ESCP's MSc in International Sales Management was designed with that reality in mind. Led by Academic Director Prof. Dr. Christian Pescher at the Berlin Campus, this programme for those who are ready to turn that advantage to drive growth and success at any type of company or organisation.
Is sales just a part of marketing?
There’s often confusion about the difference between marketing and sales. Prof. Pescher explains it simply: “Sales is a function of marketing. You can’t really separate the two.”
Marketing includes branding, lead generation, and product configuration, among other things. Sales focuses on turning those opportunities into revenue. And that’s where impact becomes visible. “Sales management is how you basically finance an entire company. If the sales people do a good job, then money flows in and essentially, you have the ability to grow the company.”

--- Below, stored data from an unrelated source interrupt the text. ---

(* ===== verification/Score.v ===== *)
(** * Package internal/verify: the completeness score

    The sub-scores of [profiles.go], [verify.go], [anchor_classify.go] and
    [corroboration.go], the Completeness Assurance Score made of them, and the snapshot
    checks. A [range] over a Go map visits the keys in an order the language leaves open:
    the order is an argument, the class [RangeOrder]. Floating-point operations are
    those of [GoFloat], one rounding each, as on amd64. *)

From S2P Require Import Prelude GoText Sha256 GoFloat GoJson GoValue GoUnicode GoTime GoStruct Canonicalize Event HashChain Bundle BundleIO BundleSign Profiles Templates Policy Verify.
Import Bundle.

Module Score.
Import Profiles.

(** ** Ranging over a map *)

(** The pairs a range statement visits; the number tells the statements apart. *)
Class RangeOrder := {
  range : nat -> gmap string float64 -> list (string * float64);
  range_perm i m : range i m ≡ₚ map_to_list m
}.

(** ** Floats *)

Definition zero : float64 := S754_zero false.
Definition hundredths (n : Z) : float64 := round_decimal false n (-2).
Definition float_of_int (n : Z) : float64 := round_decimal (n <? 0) (Z.abs n) 0.

(** [math.Round]: half away from zero. *)
Definition Round (f : float64) : float64 :=
  match f with
  | S754_finite s m e =>
      if 0 <=? e then f
      else
        let n := (Z.pos m + 2 ^ (- e - 1)) / 2 ^ (- e) in
        if n =? 0 then S754_zero s else binary_round prec emax s (Z.to_pos n) 0
  | _ => f
  end.

(** [math.Min] *)
Definition Min (x y : float64) : float64 :=
  match x, y with
  | S754_infinity true, _ | _, S754_infinity true => S754_infinity true
  | S754_nan, _ | _, S754_nan => S754_nan
  | S754_zero s, S754_zero _ => if s then x else y
  | _, _ => if fltb x y then x else y
  end.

In other words: sales drives growth. It keeps businesses moving forward, and is the key to success.
This master’s builds a strong foundation in both marketing and sales. You examine how strategic concepts translate into real client interactions, complex negotiations, and long-term business relationships. With this broader perspective, you’re equipped to step into roles where you can contribute strategically and create measurable value.
AI, digital sales & the human advantage
AI is changing almost every profession — so it's a fair question to ask whether sales will be affected. Prof. Pescher is confident. “Sales is one of the functions that will not be replaced by AI. It will be complemented by AI.”
Students of this programme will learn how to harness intelligent tools for meeting preparation, pipeline management, and customer insights, but in business, trust remains critical. “In the end, and particularly in B2B, the personal component will remain important,” he explains. Human dimensions of trust, persuasion, and relationship-building remain at the core of selling.
Career paths: more than just sales
Does specialising in sales management mean you’re locked into one career path? Not at all.
“It absolutely does not,” says Prof. Pescher. The skills developed — negotiation, managing relationships, audience insights, cross-cultural communication, and an expanding AI literacy component — translate across industries and functions.
Graduates go on to roles in key account management, consulting, entrepreneurship, and strategic business development. Some launch their own ventures; others join global corporations or boutique firms. The programme's alumni are as varied as the industries they enter.
Learning by doing, with real companies
Theory without practice only goes so far. The Sales 4.0 programme builds industry connections across nearly every curriculum module: guest lectures from executives and practitioners, group consulting projects with real companies tackling live business challenges, and a mandatory internship before graduation.
"The relationship with the companies is stronger than in most other schools," says Prof. Pescher. Theory gives students frameworks; practice teaches them how to adapt those frameworks to the unique demands of specific industries, markets, and clients. Together, they produce graduates who are ready from day one.
If you’re looking for more than a broad business degree — if you want a focused, future-oriented profile with global perspective and real commercial impact — The Sales 4.0 Master at ESCP offers a path designed to give you that edge.